DeMintConservative
10-04-2012, 07:51 PM
http://www.wnd.com/2012/10/romney-best-debate-performance-in-52-years/
Mitt Romney on Wednesday night turned in the finest debate performance of any candidate of either party in the 52 years since Richard Nixon faced John F. Kennedy, with the possible exception of Ronald Reagan’s demolition of Jimmy Carter in 1980.
But where Reagan won with style and quips – “There you go again” – and his closing line, “Are you better off now than you were four years ago?” Romney crushed Obama on both substance and style.
Mitt was like a contender so keyed up by his title shot that, between rounds, he could not sit on his stool, but stood in his corner to rush out and re-engage the champ the instant the bell sounded for the next round.
Obama was mauled, with facts, figures, anecdotes, arguments, jokes, quips. A smiling Romney was on offense all night. And the president’s performance seems inexplicable.
With the split screen showing his response to Romney’s swarm attacks, he appeared diffident, sullen, pouting, flustered, petulant.

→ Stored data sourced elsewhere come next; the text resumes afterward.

(** [list.sort] is stable: elements the key does not order keep the order
    they had, here the order of an index that increases along the list. *)
Lemma insert_sorted_stable {A} (lt : A → A → bool) (idx : A → Z) (x : A)
    (l : list A) :
  (∀ a b, lt a b = true → lt b a = false) →
  Forall (λ y, idx x < idx y) l →
  Sorted (λ a b, lt b a = false ∧ (lt a b = false → idx a < idx b)) l →
  Sorted (λ a b, lt b a = false ∧ (lt a b = false → idx a < idx b))
         (insert_sorted lt x l).
Proof.
  intros Hasym Hidx. induction 1 as [|y l Hs IH Hhd]; simpl.
  - repeat constructor.
  - apply Forall_cons in Hidx as [Hxy Hidx]. destruct (lt y x) eqn:E.
    + constructor; [by apply IH|]. destruct Hhd as [|z l Hz]; simpl.
      * constructor. split; [by apply Hasym|]. by rewrite E.
      * destruct (lt z x); constructor; [done|].
        split; [by apply Hasym|]. by rewrite E.
    + repeat constructor; done.
Qed.

Lemma py_sort_stable {A} (lt : A → A → bool) (idx : A → Z) (l : list A) :
  (∀ a b, lt a b = true → lt b a = false) →
  StronglySorted (λ a b, idx a < idx b) l →
  Sorted (λ a b, lt b a = false ∧ (lt a b = false → idx a < idx b))
         (py_sort lt l).
Proof.
  intros Hasym. induction 1 as [|x l _ IH Hx]; simpl; [constructor|].
  apply insert_sorted_stable; [done| |exact IH].
  apply Forall_forall. intros y Hy. rewrite py_sort_perm in Hy.
  rewrite Forall_forall in Hx. by apply Hx.
Qed.

Lemma StronglySorted_fmap_inv {A B} (f : A → B) (R : relation B) (l : list A) :
  StronglySorted R (f <$> l) → StronglySorted (λ a b, R (f a) (f b)) l.
Proof.
  induction l as [|x l IH]; [constructor|]. rewrite fmap_cons. intros Hs.
  apply StronglySorted_inv in Hs as [Hs Hall].
  constructor; [by apply IH|]. rewrite Forall_forall in Hall.
  apply Forall_forall. intros y Hy. apply Hall. apply list_elem_of_fmap. by exists y.
Qed.

Lemma ranking_stable (doc : document) (question : list str) :
  StronglySorted
    (λ a b : para_info, key_lt b a = false ∧ (key_lt a b = false → a.2 < b.2))
    (py_sort key_lt
       ((λ e : nat * (list str * Q),
           let '(p_idx, (para_tokens, para_score)) := e in
           (para_score, py_len para_tokens, Z.of_nat p_idx))
          <$> enumerate (zip (segmented_paragraphs doc)
                             (calc_paragraph_match_scores match_score doc
                                                          question)))).
Proof.
  apply Sorted_StronglySorted.
  - intros x y z [Hxy Hxy'] [Hyz Hyz']. split; [by eapply key_le_trans|].
    intros Hzx.
    assert (key_lt x y = false) by (by eapply key_le_trans).
    assert (key_lt y z = false) by (by eapply key_le_trans).
    specialize (Hxy' ltac:(done)). specialize (Hyz' ltac:(done)). lia.
  - apply (py_sort_stable key_lt (λ a : para_info, a.2)); [apply key_lt_asym|].
    apply (StronglySorted_fmap_inv snd Z.lt).
    pose proof (para_infos_ids (λ e : list str * Q, e.2)
                  (λ e : list str * Q, py_len e.1)
                  (zip (segmented_paragraphs doc)
                       (calc_paragraph_match_scores match_score doc question)))
      as Hpi.
    match goal with
    | |- StronglySorted _ (snd <$> ?l) =>
      replace (snd <$> l)
        with (Z.of_nat <$> seq 0 (length (zip (segmented_paragraphs doc)
               (calc_paragraph_match_scores match_score doc question))))
    end.
    + apply Sorted_le_NoDup_lt; [apply seq_sorted|].
      apply NoDup_fmap; [apply _|apply NoDup_seq].
    + rewrite <-Hpi. f_equal. apply list_fmap_ext. by intros ? [? [? ?]].
Qed.

(** The ids of a run of the loop that did not stop on a paragraph. *)
Lemma everything_selected (doc : document) (question : list str)
    (max_doc_len : Z) (st : selection) :
  select_paragraphs match_score doc question max_doc_len = Ok st →
  last_para_id st = -1 →
  selected_para_ids st
  = Z.of_nat <$> seq 0 (length (segmented_paragraphs doc)).
Proof.
  unfold select_paragraphs. intros (st1 & Hsel & [= <-])%bind_Ok. simpl.
  pose proof (ranked_ids match_score doc question) as Hperm.
  destruct (ranking_sorted match_score doc question _ eq_refl) as [_ Hinfo].
  set (infos := py_sort _ _) in Hsel, Hperm, Hinfo.
  apply select_selected in Hsel as (_ & k & Hk & Hcase).
  2:{ split; [done|]. split; [simpl; lia|by left]. }
  intros Hlast. simpl in Hk.
  destruct Hcase as [(_ & Hall & _)|(info & para & Hi & Hl & _)].
  - apply (Sorted_unique Z.le).
    + apply py_sort_Z_sorted.
    + apply seq_sorted.
    + by rewrite py_sort_perm, Hk, Hall.
  - exfalso. destruct (Hinfo info) as (_ & _ & Hpos & _).
    { by eapply list_elem_of_lookup_2. }
    lia.
Qed.

End ranker_ties.

(** X21. The ranking is stable: of two paragraphs with equal score and equal
    length the one that comes first in the document is ranked first, so the
    later one is selected only if the earlier one is. *)
Theorem ties_keep_document_order (match_score : list str → list str → Q)
    (question : list str) (max_doc_len : Z) (doc : Ranker.document)
    (st : Ranker.selection) (i j : Z) (para_i para_j : list str) :
  Ranker.select_paragraphs match_score doc question max_doc_len = Ok st →
  0 ≤ i < j →
  py_index (Ranker.segmented_paragraphs doc) i = Some para_i →
  py_index (Ranker.segmented_paragraphs doc) j = Some para_j →
  (match_score para_i question == match_score para_j question)%Q →
  py_len para_i = py_len para_j →
  j ∈ Ranker.selected_para_ids st →
  i ∈ Ranker.selected_para_ids st.
Proof.
  intros Hst Hij Hpi Hpj Hscore Hlen Hj.
  unfold Ranker.select_paragraphs in Hst.
  apply bind_Ok in Hst as (st1 & Hsel & [= <-]). simpl in Hj |- *.
  rewrite py_sort_perm in Hj |- *.
  pose proof (ranked_ids match_score doc question) as Hperm.
  pose proof (ranking_stable match_score doc question) as Hsorted.
  destruct (ranking_sorted match_score doc question _ eq_refl) as [_ Hinfo].
  set (infos := py_sort _ _) in Hsel, Hperm, Hsorted, Hinfo.
  apply select_selected in Hsel as (_ & k & Hk & _).
  2:{ split; [done|]. split; [simpl; lia|by left]. }
  simpl in Hk. rewrite Hk in Hj |- *.
  apply list_elem_of_fmap in Hj as (b & -> & Hb).
  assert (i ∈ infos.*2) as Hin.
  { rewrite Hperm. apply list_elem_of_fmap. exists (Z.to_nat i).
    split; [lia|]. apply elem_of_seq. apply py_index_Some in Hpi.
    unfold py_len in Hpi. lia. }
  rewrite <-(take_drop k infos), fmap_app in Hin.
  apply elem_of_app in Hin as [?|Hin]; [done|]. exfalso.
  apply list_elem_of_fmap in Hin as (a & -> & Ha).
  rewrite <-(take_drop k infos) in Hsorted.
  pose proof (StronglySorted_app_1_elem_of _ _ _ _ _ Hsorted Hb Ha) as [_ Hidx].
  destruct (Hinfo a) as (pa & Hpa & _ & Hsa & Hla);
    [rewrite <-(take_drop k infos); apply elem_of_app; by right|].
  destruct (Hinfo b) as (pb & Hpb & _ & Hsb & Hlb);
    [rewrite <-(take_drop k infos); apply elem_of_app; by left|].
  rewrite Hpi in Hpa. injection Hpa as <-.
  rewrite Hpj in Hpb. injection Hpb as <-.
  assert (Ranker.key_lt b a = false) as Hba.
  { apply key_lt_false. rewrite Hsa, Hsb, Hla, Hlb.
    split; [rewrite Hscore; apply Qle_refl|]. intros _. lia. }
  specialize (Hidx Hba). lia.
Qed.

Obama made no serious blunder. Yet, on the split screen, as Romney lectured him with a stern smile, Obama seemed a chastened schoolboy, head down, being instructed by a professor that if he did not get his grades up he would not be back next semester.

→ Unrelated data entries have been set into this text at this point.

(** The value read from a digit text lies between the accumulator shifted
    by the length of the text and the next such value. *)
Lemma parse_digits_bounds (s : pystr) (acc v : Z) :
  0 <= acc -> parse_digits acc s = Some v ->
  acc * 10 ^ Z.of_nat (length s) <= v < (acc + 1) * 10 ^ Z.of_nat (length s).
Proof.
  revert acc; induction s as [|c s IH]; intros acc Hacc H.
  - simpl in *. injection H as <-. lia.
  - cbn [parse_digits] in H.
    destruct (digit_value c) as [d|] eqn:Hd; [|discriminate].
    apply digit_value_range in Hd.
    apply IH in H; [|lia].
    cbn [length]. rewrite Nat2Z.inj_succ, Z.pow_succ_r by lia.
    assert (0 < 10 ^ Z.of_nat (length s)) by (apply Z.pow_pos_nonneg; lia).
    nia.
Qed.

(** The decimal numeral of a positive number does not start with 0. *)
Lemma to_uint_head (p : positive) :
  exists c s d, uint_str (Pos.to_uint p) = c :: s
    /\ digit_value c = Some d /\ 1 <= d.
Proof.
  pose proof (DecimalPos.Unsigned.to_of (Pos.to_uint p)) as Hn.
  rewrite DecimalPos.Unsigned.of_to in Hn. simpl in Hn.
  pose proof (DecimalPos.Unsigned.to_uint_nonzero p) as Hz.
  assert (Hh : nzhead (Pos.to_uint p) = Pos.to_uint p).
  { unfold unorm in Hn. destruct (nzhead (Pos.to_uint p)); congruence. }
  pose proof (DecimalFacts.nzhead_nonzero (Pos.to_uint p)) as Hnz. rewrite Hh in Hnz.
  pose proof (DecimalPos.Unsigned.to_uint_nonnil p) as Hnil.
  destruct (Pos.to_uint p) as [|u|u|u|u|u|u|u|u|u|u];
    [congruence | exfalso; exact (Hnz u eq_refl) |..];
    eexists _, _, _; (split; [reflexivity|]);
    (split; [reflexivity | vm_compute; discriminate]).
Qed.

Lemma pos_digits_bounds (p : positive) :
  10 ^ (Z.of_nat (length (uint_str (Pos.to_uint p))) - 1) <= Z.pos p
  < 10 ^ Z.of_nat (length (uint_str (Pos.to_uint p))).
Proof.
  pose proof (parse_digits_uint (Pos.to_uint p)) as Hv.
  assert (Hp : Z.of_uint (Pos.to_uint p) = Z.pos p).
  { unfold Z.of_uint. rewrite DecimalPos.Unsigned.of_to. reflexivity. }
  rewrite Hp in Hv. split.
  - destruct (to_uint_head p) as (c & s & d & Hs & Hd & Hd1).
    rewrite Hs in Hv |- *. cbn [parse_digits] in Hv. rewrite Hd in Hv.
    apply parse_digits_bounds in Hv; [|lia].
    cbn [length]. rewrite Nat2Z.inj_succ.
    replace (Z.succ (Z.of_nat (length s)) - 1) with (Z.of_nat (length s))
      by lia.
    assert (0 < 10 ^ Z.of_nat (length s)) by (apply Z.pow_pos_nonneg; lia).
    nia.
  - apply parse_digits_bounds in Hv; lia.
Qed.

(** An int has at most [n] digits exactly when its absolute value is below
    the [n]-th power of ten. *)
Lemma int_digits_le (z : Z) (n : nat) :
  (1 <= n)%nat ->
  (length (int_digits z) <= n)%nat <-> Z.abs z < 10 ^ Z.of_nat n.
Proof.
  intros Hn. unfold int_digits. destruct z as [|p|p]; cbn [Z.to_int Z.abs].
  - simpl. split; [intros _; apply Z.pow_pos_nonneg; lia | lia].
  - pose proof (pos_digits_bounds p) as [Hlo Hhi]. split.
    + intros Hl. eapply Z.lt_le_trans; [exact Hhi|].
      apply Z.pow_le_mono_r; lia.
    + intros Hlt.
      assert (H : 10 ^ (Z.of_nat (length (uint_str (Pos.to_uint p))) - 1)
                  < 10 ^ Z.of_nat n) by lia.
      apply Z.pow_lt_mono_r_iff in H; lia.
  - pose proof (pos_digits_bounds p) as [Hlo Hhi]. split.
    + intros Hl. eapply Z.lt_le_trans; [exact Hhi|].
      apply Z.pow_le_mono_r; lia.
    + intros Hlt.
      assert (H : 10 ^ (Z.of_nat (length (uint_str (Pos.to_uint p))) - 1)
                  < 10 ^ Z.of_nat n) by lia.
      apply Z.pow_lt_mono_r_iff in H; lia.
Qed.

Lemma format_int_ok (z : Z) :
  Z.abs z < int_str_limit -> format_int z = Ok (int_str z).
Proof.
  intros H. unfold format_int.
  destruct (N.ltb_spec int_max_str_digits (N.of_nat (length (int_digits z))))
    as [Hlt|Hge]; [|reflexivity].
  exfalso. unfold int_str_limit in H.
  replace (Z.of_N int_max_str_digits)
    with (Z.of_nat (N.to_nat int_max_str_digits)) in H
    by (apply N_nat_Z).
  apply int_digits_le in H; [lia|].
  unfold int_max_str_digits. lia.
Qed.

The verdict on the Denver encounter – that Romney turned in the performance of his life and one of the most impressive in the history of presidential debates, and that the president underperformed, was outclassed and lost badly – was virtually unanimous.
(...)
Read more (including Uncle Pat's views on the state of the race and how it might evolve) here: http://www.wnd.com/2012/10/romney-best-debate-performance-in-52-years/
I can't say about the 52 years but it was the most lopsided debate victory I've ever seen.
I agree with his conclusion:
Given his performance, one of the worst in debate history, Obama cannot afford to lose a second or third debate like that. This crushing defeat has to be shown to be, and to be seen as, an aberration.
Otherwise, the country may conclude that no matter how much it likes him, Obama as a leader is burned out, a mechanic who has tried every tool in the toolbox but cannot get the machinery running again.
The first debate made the race a toss-up again. The second could decide it.
Mitt Romney on Wednesday night turned in the finest debate performance of any candidate of either party in the 52 years since Richard Nixon faced John F. Kennedy, with the possible exception of Ronald Reagan’s demolition of Jimmy Carter in 1980.
But where Reagan won with style and quips – “There you go again” – and his closing line, “Are you better off now than you were four years ago?” Romney crushed Obama on both substance and style.
Mitt was like a contender so keyed up by his title shot that, between rounds, he could not sit on his stool, but stood in his corner to rush out and re-engage the champ the instant the bell sounded for the next round.
Obama was mauled, with facts, figures, anecdotes, arguments, jokes, quips. A smiling Romney was on offense all night. And the president’s performance seems inexplicable.
With the split screen showing his response to Romney’s swarm attacks, he appeared diffident, sullen, pouting, flustered, petulant.
Obama made no serious blunder. Yet, on the split screen, as Romney lectured him with a stern smile, Obama seemed a chastened schoolboy, head down, being instructed by a professor that if he did not get his grades up he would not be back next semester.
The verdict on the Denver encounter – that Romney turned in the performance of his life and one of the most impressive in the history of presidential debates, and that the president underperformed, was outclassed and lost badly – was virtually unanimous.
(...)
Read more (including Uncle Pat's views on the state of the race and how it might evolve) here: http://www.wnd.com/2012/10/romney-best-debate-performance-in-52-years/
I can't say about the 52 years but it was the most lopsided debate victory I've ever seen.
I agree with his conclusion:
Given his performance, one of the worst in debate history, Obama cannot afford to lose a second or third debate like that. This crushing defeat has to be shown to be, and to be seen as, an aberration.
Otherwise, the country may conclude that no matter how much it likes him, Obama as a leader is burned out, a mechanic who has tried every tool in the toolbox but cannot get the machinery running again.
The first debate made the race a toss-up again. The second could decide it.